B. İstinaf Sebepleri
Davalı erkek vekili, kararın usul ve kanuna aykırı bulunduğunu beyanla; hükmün tamamı yönünden istinaf başvurusunda bulunmuştur.
C. Gerekçe ve Sonuç
Bölge Adliye Mahkemesinin yukarıda tarih ve sayısı belirtilen kararı ile; İlk Derece Mahkemesince, davanın esasıyla ilgili hükme etki edecek tüm delillerin toplanıp değerlendirildiği, usuli işlemlerin Hukuk Muhakemeleri kanununa uygun olarak yerine getirildiği, kanunun olaya uygulanmasında ve gerekçede hata edilmediği, bu itibarla, davanın kabulü ile boşanmaya karar verilmesinde ve özellikle davalıya yüklenen kusurlu davranışların sürekliliği gözetildiğinde kusura ilişkin yapılan değerlendirmede, velayeti anneye verilen 06.02.2004 doğumlu ortak çocuk Görkem'in inceleme tarihi itibari ile ergin olduğu, velâyet düzenlemesinin ve iştirak nafakasının konusunun kalmadığı, yargılama sırasında çocuk lehine hükmedilen ve çocuğun ergin olduğu tarih itibari ile kendiliğinden sona erecek olan tedbir nafakasının miktarında, herhangi bir isabetsizlik bulunmadığı, İlk Derece Mahkemesi kararının usul ve kanuna uygun olduğu gerekçesi ile dava istinaf başvurusunun 6100 sayılı Hukuk Muhakemeleri Kanunu’nun (6100 sayılı Kanun) 353 üncü maddesinin birinci fıkrasının (b) bendinin (1) inci alt bendi gereğince esastan reddine karar verilmiştir.
V. TEMYİZ
A. Temyiz Yoluna Başvuranlar
Bölge Adliye Mahkemesinin yukarıda belirtilen kararına karşı süresi içinde davalı erkek vekili temyiz isteminde bulunmuştur.
B. Temyiz Sebepleri
Davalı erkek vekili, kararın usul ve kanuna aykırı bulunduğunu beyanla; davanın kabulü ile boşanma ve kusur belirlemesi yönünden kararın bozulmasına karar verilmesini talep etmiştir.
C. Gerekçe
1. Uyuşmazlık ve Hukuki Nitelendirme
Uyuşmazlık, davacı kadın tarafından açılan boşanma davasında taraflar arasında ortak hayatı temelinden sarsacak derecede ve birliğin devamında imkan vermeyecek nitelikte bir geçimsizlik bulunup bulunmadığı, davasının kabulü şartlarının oluşup oluşmadığı, kusur belirlemesinin yerinde olup olmadığı noktasında toplanmaktadır.
2. İlgili Hukuk
4721 sayılı Kanun'un 6 ncı maddesi, 166 ncı maddesinin birinci ve ikinci fıkrası; 6100 sayılı Kanun'un 190 ıncı maddesi, 194 üncü maddesi, 369 uncu maddesinin birinci fıkrası ile 370 inci ve 371 inci maddesi.
3. Değerlendirme
1.Bölge adliye mahkemelerinin nihai kararlarının bozulması 6100 sayılı Kanun'un 371 inci maddesinde yer alan sebeplerden birinin varlığı hâlinde mümkündür.

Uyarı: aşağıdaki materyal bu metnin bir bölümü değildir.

(** ** A region grown down *)
Definition r_down (addr : Z) (r : Region) : Region :=
  r_with_range addr (r_end r) (r_host r - (r_start r - addr)) (r_file_off r) r.
Lemma slice_down addr r va : r_file r = 0 -> slice va (r_down addr r) = slice va r.
Proof. intros E. unfold slice, r_down, r_with_range; simpl. rewrite E; simpl. f_equal. lia. Qed.
Lemma down_ok rs i r addr : regions_ok rs -> rs !! i = Some r -> region_ok (r_down addr r) -> r_file r = 0 ->
  addr < r_start r -> free_of rs addr (r_start r) ->
  regions_ok (<[i := r_down addr r]> rs) /\
  forall va, look (<[i := r_down addr r]> rs) va =
    if (addr <=? va) && (va <? r_start r) then Some (slice va r) else look rs va.
Proof.
  intros Hok Ei Hn Hf Hlt Hfree. rewrite (insert_index rs i r _ Ei).
  rewrite (split_at_index rs i r Ei) in Hok, Hfree.
  assert (Hok' : regions_ok (take i rs ++ [r_down addr r] ++ drop (S i) rs)).
  { pose proof Hok as Hq. rewrite !regions_ok_app in Hq |- *. destruct Hq as (H1 & (H2 & H3 & H4) & H5).
    split; [done|]. split; [split; [|split; [done|]]|].
    - apply regions_ok_cons. split; [done|]. split; [constructor|apply regions_ok_nil].
    - apply Forall_cons_iff in H4 as [H4 _]. constructor; [|constructor].
      apply (list.Forall_impl _ _ _ H4). intros q. unfold before. simpl. done.
    - unfold free_of in Hfree. apply Forall_app in Hfree as [Hfree _].
      rewrite list.Forall_forall in *. intros q Hq. specialize (H5 q Hq). specialize (Hfree q Hq).
      apply Forall_app in H5 as [H5 H6]. apply Forall_app. split; [|done].
      apply Forall_cons_iff in H5 as [H5 _]. constructor; [|constructor]. unfold before in *. simpl.
      destruct H1 as [H1 _]. rewrite list.Forall_forall in H1. pose proof (ro_range q (H1 q Hq)). lia. }
  split; [done|]. intros va.
  assert (El : look rs va = look (take i rs ++ [r] ++ drop (S i) rs) va) by (by rewrite <- split_at_index).
  rewrite El, !look_mid by done.
  rewrite !look_cons, look_nil, slice_down by done.
  assert (Hro : region_ok r).
  { destruct Hok as [HF _]. rewrite !Forall_app in HF. destruct HF as (_ & HF & _). by apply Forall_cons_iff in HF as [? _]. }
  pose proof (ro_range r Hro). unfold contains; simpl.
  destruct (addr <=? va) eqn:E1, (va <? r_start r) eqn:E2, (r_start r <=? va) eqn:E3, (va <? r_end r) eqn:E4; simpl; try done; lia.
Qed.

(** ** What [grow_floor] gives *)
Lemma grow_floor_spec rs j i r base :
  base <= grow_floor rs j i r base /\
  (forall k q, rs !! k = Some q -> (j + k)%nat <> i -> r_hmap q = r_hmap r ->
     r_host q + r_len q <= r_host r -> r_host q + r_len q <= grow_floor rs j i r base).
Proof.
  revert j base. induction rs as [|q rs IH]; intros j base; simpl; [split; [lia|done]|].
  set (f := if _ || _ then base else _). destruct (IH (S j) f) as [IH1 IH2].
  assert (Hf : base <= f) by (unfold f; destruct (_ || _); [lia|]; destruct (_ && _) eqn:E; lia).
  split; [lia|]. intros [|k] x Hk Hne Eh Hle.
  - injection Hk as ->. assert (r_host x + r_len x <= f); [|lia]. unfold f, r_len in *.
    rewrite (proj2 (Nat.eqb_neq j i)) by lia. rewrite (proj2 (Z.eqb_eq (r_hmap x) (r_hmap r)) Eh). simpl.
    destruct (_ && _) eqn:E; lia.
  - apply (IH2 k x Hk); [lia|done|done].
Qed.
(** So nothing is mapped between the room's end and the slice. *)
Lemma room_free s i r floor : as_inv s -> regs s !! i = Some r ->
  (forall k q, regs s !! k = Some q -> k <> i -> r_hmap q = r_hmap r ->
     r_host q + r_len q <= r_host r -> r_host q + r_len q <= floor) ->
  hm_base (hm_at s (r_hmap r)) <= floor ->
  forall va v, look (regs s) va = Some v -> ~ (floor <= r_host v < r_host r).
Proof.
  intros Hi Ei Hfl Hb va v El Hv. pose proof (ai_heap s Hi) as Hh. pose proof (hi_regs s Hh) as Hok.
  pose proof El as (q & Hq & Hc & ->)%look_some. apply list_elem_of_lookup_1 in Hq as (k & Hk).
  pose proof (hinv_backed s k q Hh Hk) as (hq & Eq & B1 & B2).
  pose proof (hinv_backed s i r Hh Ei) as (hr & Er & C1 & C2).
  assert (Ehr : hm_at s (r_hmap r) = hr) by (unfold hm_at; by rewrite Er). rewrite Ehr in Hb.
  pose proof (ro_range r (hinv_region s i r Hh Ei)) as Rr. unfold r_len in *. simpl in Hv.
  destruct (decide (k = i)) as [->|Hki]; [assert (q = r) as -> by congruence; lia|].
  destruct (decide (r_hmap q = r_hmap r)) as [E|Hne].
  - destruct (decide (r_host q + (r_end q - r_start q) <= r_host r)) as [Hle|Hgt].
    + specialize (Hfl k q Hk Hki E Hle). lia.
    + assert (Ev : r_start q + (r_host r - r_host q) = r_start r).
      { apply (ai_inj s Hi _ _ (slice (r_start q + (r_host r - r_host q)) q) (slice (r_start r) r)).
        - apply look_elem; [done|by eapply list_elem_of_lookup_2|lia].
        - apply look_elem; [done|by eapply list_elem_of_lookup_2|lia].
        - simpl. lia. }
      apply Hki. apply (index_unique (regs s) k i q r (r_start r)); try done; lia.
  - pose proof (hi_disj s Hh _ _ hq hr Hne Eq Er) as Hd. unfold disj in Hd. lia.
Qed.

(** ** [region_grow_down] *)

(** No other slice of the allocation ends between [fl] and the slice of [r]. *)
Definition clear_below (i : nat) (r : Region) s (fl : Z) : Prop :=
  forall k q, regs s !! k = Some q -> k <> i -> r_hmap q = r_hmap r ->
    r_host q + r_len q <= r_host r -> r_host q + r_len q <= fl.

(** The first half: where the room ends, the allocation extended if need be. *)
Definition grow_room (i : nat) (r : Region) (want : Z) s : Z * MS Os :=
  let base := hm_base (hm_at s (r_hmap r)) in
  let floor := grow_floor (regs s) 0 i r base in
  if (want <? floor) && (floor =? base) && negb (env_force_piece (ms_env s)) then
    let need := Z.land (floor - want + (os_pagesz - 1)) (not64 (os_pagesz - 1)) in
    let '(floor, s) := grow_try (u64 (need * 2)) need want (r_hmap r) floor s in
    grow_try need need want (r_hmap r) floor s
  else (floor, s).
Lemma grow_room_ok i r want s : as_inv s -> fresh_ok s -> regs s !! i = Some r -> 0 <= want < r_host r ->
  r_host r - want <= GUEST_TASK_SIZE ->
  exists hm hm1, ms_hmaps s !! r_hmap r = Some hm /\
    tried (r_hmap r) hm s (hm_base hm1) (snd (grow_room i r want s)) hm1 /\
    hm_base hm1 <= fst (grow_room i r want s) /\
    (fst (grow_room i r want s) <= want -> clear_below i r s want).
Proof.
  intros Hi Hf Ei Hw Hg. pose proof (ai_heap s Hi) as Hh. change GUEST_TASK_SIZE with (2 ^ 47) in Hg.
  destruct (hinv_backed s i r Hh Ei) as (hm & Ehm & B1 & B2). exists hm.
  assert (Eat : hm_at s (r_hmap r) = hm) by (unfold hm_at; by rewrite Ehm).
  unfold grow_room. rewrite Eat. destruct (grow_floor_spec (regs s) 0 i r (hm_base hm)) as [G1 G2].
  set (fl := grow_floor _ _ _ _ _) in *. cbn zeta.
  destruct ((want <? fl) && (fl =? hm_base hm) && negb (env_force_piece (ms_env s))) eqn:Ec.
  - apply andb_true_iff in Ec as [[Ec1 Ec2%Z.eqb_eq]%andb_true_iff _]. rewrite Ec2.
    set (need := Z.land _ _). pose proof pagesz_pos as Hpg. pose proof pagesz_small as Hps.
    assert (Hb : 0 <= hm_base hm - want + (os_pagesz - 1) < 2 ^ 64) by lia.
    assert (Hn : 0 < need).
    { unfold need. rewrite land_hpm by done. pose proof (Z.mod_pos_bound (hm_base hm - want + (os_pagesz - 1)) _ Hpg).
      lia. }
    destruct (grow_try_ok (u64 (need * 2)) need want (r_hmap r) s hm Hi Hf Ehm Hn) as (hm1 & T1).
    destruct (grow_try _ need want (r_hmap r) (hm_base hm) s) as [f1 s1]. cbn [fst snd] in T1.
    rewrite (td_floor _ _ _ _ _ _ T1).
    destruct (grow_try_ok need need want (r_hmap r) s1 hm1 (td_inv _ _ _ _ _ _ T1) (td_fresh _ _ _ _ _ _ T1)
                (td_hm _ _ _ _ _ _ T1) Hn) as (hm2 & T2).
    destruct (grow_try need need want (r_hmap r) (hm_base hm1) s1) as [f2 s2]. cbn [fst snd] in *.
    pose proof (tried_trans _ _ _ _ _ _ _ _ _ T1 T2) as T3. exists hm2.
    rewrite <- (td_floor _ _ _ _ _ _ T3). split; [done|]. split; [done|]. split; [lia|].
    intros _ k q Hk Hne Eq Hle. exfalso. specialize (G2 k q Hk ltac:(lia) Eq Hle).
    destruct (hinv_backed s k q Hh Hk) as (hq & Ehq & Q1 & Q2). rewrite Eq, Ehm in Ehq. injection Ehq as <-.
    pose proof (ro_range q (hinv_region s k q Hh Hk)). unfold r_len in *. lia.
  - exists hm. cbn [fst snd]. split; [done|]. split; [by apply tried_host; [..|apply host_step_refl]|].
    split; [done|]. intros Hle k q Hk Hne Eq Hq. specialize (G2 k q Hk ltac:(lia) Eq Hq). lia.
Qed.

2.Temyizen incelenen karar, tarafların karşılıklı iddia ve savunmalarına, dayandıkları belgelere, uyuşmazlığa uygulanması gereken hukuk kuralları ile hukuki ilişkinin nitelendirilmesine, dava şartlarına, yargılama ve ispat kuralları ile kararda belirtilen gerekçelere göre usul ve kanuna uygun olup davalı erkek vekilince temyiz dilekçesinde ileri sürülen nedenler kararın bozulmasını gerektirecek nitelikte görülmemiştir.
VI. KARAR
Açıklanan sebeplerle;
Temyiz olunan Bölge Adliye Mahkemesi kararının 6100 sayılı Kanun'un 370 inci maddesinin birinci fıkrası uyarınca ONANMASINA,
Adli yardımdan yararlanması sebebi ile başlangıçta alınmamış olan aşağıda yazılı karar ve ilam harcı ile temyiz başvuru harcının ...'a yükletilmesine,
Dosyanın İlk Derece Mahkemesine, kararın bir örneğinin Bölge Adliye Mahkemesine gönderilmesine,
13.03.2024 tarihinde oy birliğiyle karar verildi.